Most of the third fund is earmarked for Indonesian startups, but it will also invest in other Southeast Asian markets, like Singapore, Malaysia, Vietnam, Thailand and the Philippines, focusing on companies that want to enter Indonesia. Checks will range in size from hundreds of thousands of dollars to up to $60 million at multiple stages. Like Alpha JWC’s first funds, fund three is targeting about 25 to 30 early-stage startups, and is taking a sector-agnostic approach.

“We believe at this point in time, there’s no need to be sector-focused yet,” said co-founder and general partner Chandra Tjan. “The market is still early, very high potential and there are many industries where we can capture the local champion. But some of the sectors we really like are software services, fintech, O2O models and social commerce.”

Alpha JWC says that at least 11 of its portfolio companies are nearing unicorn status, including coffee chain Kopi Kenangan, B2B marketplace GudangAda, consumer goods producer Lemonilo and SME digital financing platform Funding Societies.

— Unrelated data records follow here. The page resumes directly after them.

(** The escapes of [encode_basestring]: the quote, the backslash and the
  control characters; every other character is written as it is. *)
Definition escape_char (c : ascii) : string :=
  let n := N_of_ascii c in
  if Ascii.eqb c quote_char then String backslash (String quote_char EmptyString)
  else if Ascii.eqb c backslash then String backslash (String backslash EmptyString)
  else if n =? 8 then "\b"
  else if n =? 12 then "\f"
  else if n =? 10 then "\n"
  else if n =? 13 then "\r"
  else if n =? 9 then "\t"
  else if n <? 32 then "\u00" +:+ String (hex_digit (n / 16)) (String (hex_digit (n mod 16)) EmptyString)
  else String c EmptyString.

Fixpoint escape (s : string) : string :=
  match s with
  | EmptyString => EmptyString
  | String c s' => escape_char c +:+ escape s'
  end.

Definition quoted (s : string) : string :=
  String quote_char (escape s +:+ String quote_char EmptyString).

Fixpoint spaces (n : nat) : string :=
  match n with
  | O => EmptyString
  | S n' => String " " (spaces n')
  end.

(** A line break and the indentation of nesting depth [level]. *)
Definition newline_indent (level : nat) : string :=
  String "010" (spaces (2 * level)).

Fixpoint dumps (level : nat) (j : json) : string :=
  match j with
  | JInt n => str n
  | JStr s => quoted s
  | JList [] => "[]"
  | JList items =>
      "[" +:+ newline_indent (S level)
      +:+ join ("," +:+ newline_indent (S level)) (List.map (dumps (S level)) items)
      +:+ newline_indent level +:+ "]"
  | JDict [] => "{}"
  | JDict items =>
      "{" +:+ newline_indent (S level)
      +:+ join ("," +:+ newline_indent (S level))
            (List.map (fun kv => quoted kv.1 +:+ ": " +:+ dumps (S level) kv.2) items)
      +:+ newline_indent level +:+ "}"
  end.

Definition of_case (r : case_record) : json :=
  JDict [("case", JInt (case r)); ("filename", JStr (filename r)); ("relpath", JStr (relpath r))].

Definition of_videos (vs : list (string * list case_record)) : json :=
  JDict ((fun kv => (kv.1, JList (of_case <$> kv.2))) <$> vs).

Definition of_payload (doc : payload) : json :=
  JDict [("generated_at", JStr (generated_at doc));
         ("base", JDict [("en", JStr (en (base doc))); ("ja", JStr (ja (base doc)))]);
         ("counts", JDict [("en", JInt (N.of_nat (en (counts doc))));
                           ("ja", JInt (N.of_nat (ja (counts doc))))]);
         ("videos", JDict [("en", of_videos (en (videos doc)));
                           ("ja", of_videos (ja (videos doc)))])].

End Json.

(** ** The run: [main] as a function of the file system *)

Inductive error :=
| FileExistsError
| FileNotFoundError
| NotADirectoryError
| IsADirectoryError
| OSError.

Module Io.

(** [p.mkdir(parents=True, exist_ok=True)]: every missing directory on
  the way to [p] is created; a regular file on the way is an error, met
  before anything is created. *)
Fixpoint mkdir_parents (p : Path) (t : node) : error + node :=
  match t with
  | File _ => inl (match p with [] => FileExistsError | _ => NotADirectoryError end)
  | Dir m =>
      match p with
      | [] => inr t
      | n :: p' =>
          match mkdir_parents p' (default (Dir ∅) (m !! n)) with
          | inl e => inl e
          | inr c => inr (Dir (<[n := c]> m))
          end
      end
  end.

(** [with p.open("w") as f: f.write(text)], on the subtree [t] found at
  the place reached so far ([None]: nothing there). The file is created
  or replaced; a directory at [p] is an error. *)
Fixpoint write_text (p : Path) (text : string) (t : option node) : error + node :=
  match p with
  | [] =>
      match t with
      | Some (Dir _) => inl IsADirectoryError
      | _ => inr (File text)
      end
  | n :: p' =>
      match t with
      | Some (Dir m) =>
          match write_text p' text (m !! n) with
          | inl e => inl e
          | inr c => inr (Dir (<[n := c]> m))
          end
      | Some (File _) => inl NotADirectoryError
      | None => inl FileNotFoundError
      end
  end.

(** [str(p)] of an absolute path. *)
Definition path_str (p : Path) : string := "/" +:+ join "/" p.

End Io.
Import Io.

(** What the environment does to a run. The program catches no exception,
  so an input/output error (permission denied, device error, full disk)
  raised under a scan or under the write ends the run there; a write that
  fails leaves the first [written] characters of the text in the file. *)
Inductive fault :=
| NoFault
| ScanFault
| WriteFault (written : nat).
(** C9.  The login filter of [loginUser] is fixed text from the
    configuration around the escaped user name: the user name enters
    the filter only as [EscapeFilter (Username credentials)], no byte
    of which is an unescaped parenthesis or asterisk or a NUL, and
    which reads back as a plain literal to the user name itself; this
    is the filter of the search request [loginUser] issues. *)
Theorem loginUser_filter_escapes_username (credentials : BasicLogin) (config : LdapConfig) :
  Filter (loginSearchRequest credentials config)
  = "(&(objectClass=" +:+ SanitizeAttr (UserObjectClass config) +:+ ")("
      +:+ SanitizeAttr (UserLoginAttribute config) +:+ "="
      +:+ Filter.EscapeFilter (Username credentials) +:+ ")"
      +:+ UserLoginFilter config +:+ ")"
  /\ (forall c, In c (Str.bytes (Filter.EscapeFilter (Username credentials))) ->
                Filter.is_meta c = false /\ c <> "000"%char)
  /\ Filter.literal_value (Filter.EscapeFilter (Username credentials))
     = Some (Username credentials).
Proof.
  split; [apply loginFilter_eq|].
  split; [intros c; apply Filter.EscapeFilter_no_meta|].
  apply Filter.literal_value_EscapeFilter.
Qed.

Lemma fold_left_append (f : string -> string) (l : list string) (acc : string) :
  fold_left (fun a x => a +:+ f x) l acc = acc +:+ Str.concat (map f l).
Proof.
  revert acc; induction l as [|x l IH]; intros acc; simpl.
  - by rewrite Str.append_nil_r.
  - by rewrite IH, Str.append_assoc.
Qed.

Lemma userClause_eq name attr :
  userClause name attr
  = "(" +:+ Filter.EscapeFilter attr +:+ "=" +:+ Filter.EscapeFilter name
      +:+ (if Str.eqb attr "uidNumber" then ")" else "*)").
Proof. unfold userClause. destruct (Str.eqb attr "uidNumber"); reflexivity. Qed.

Lemma searchUser_query_eq name config :
  searchUser_query name config
  = "(&(objectClass=" +:+ SanitizeAttr (UserObjectClass config) +:+ ")"
      +:+ "(|"
      +:+ Str.concat (map (userClause name) (Str.Split (UserSearchAttribute config) "|"%char))
      +:+ ")" +:+ UserSearchFilter config +:+ ")".
Proof.
  unfold searchUser_query. rewrite fold_left_append.
  cbn. rewrite !Str.append_assoc. cbn. reflexivity.
Qed.

Lemma searchGroup_query_eq name config :
  Str.percent_free (SanitizeAttr (GroupSearchAttribute config)) = true ->
  searchGroup_query name config
  = "(&(objectClass=" +:+ SanitizeAttr (GroupObjectClass config) +:+ ")("
      +:+ SanitizeAttr (GroupSearchAttribute config)
      +:+ (if Str.eqb (GroupSearchAttribute config) "gidNumber"
           then "=" +:+ Filter.EscapeFilter name
           else "=*" +:+ Filter.EscapeFilter name +:+ "*")
      +:+ ")" +:+ GroupSearchFilter config +:+ ")".
Proof.
  intros Hfree. unfold searchGroup_query, searchFmt.
  destruct (Str.eqb (GroupSearchAttribute config) "gidNumber");
    rewrite (Str.Sprintf_literal_prefix _ _ _ Hfree); cbn;
    repeat (progress (rewrite ?Str.append_nil_r, ?Str.append_assoc; cbn));
    reflexivity.
Qed.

While digital adoption is still mainly driven by Tier 1 cities like Jakarta, Joe said Indonesia’s smaller cities and towns are quickly catching up. “The second and third tier cities are following strongly and when that happens, our potential will be unlocked and you will see a massive, massive growth in the digital ecosystem.”

Alpha JWC’s co-founders say that startups are beginning to demonstrate better monetization plans, strategies and stronger fundamentals early on, like Ajaib. This means clearer paths to exits, which in turn attracts more investors into the region.

“We were the first institutional investors in Ajaib and from the beginning the founders had built a very strong fundamental mindset, not just burning money to get users, but building strong fundamentals,” said Tjan.

In a statement on the IFC’s investment in Alpha JWC’s third fund, Kim-See Lim, its regional director for East Asia and the Pacific, said, “IFC’s partnership with Alpha JWC Ventures underscores our long-term commitment to Indonesia’s economic development and digital transformation.”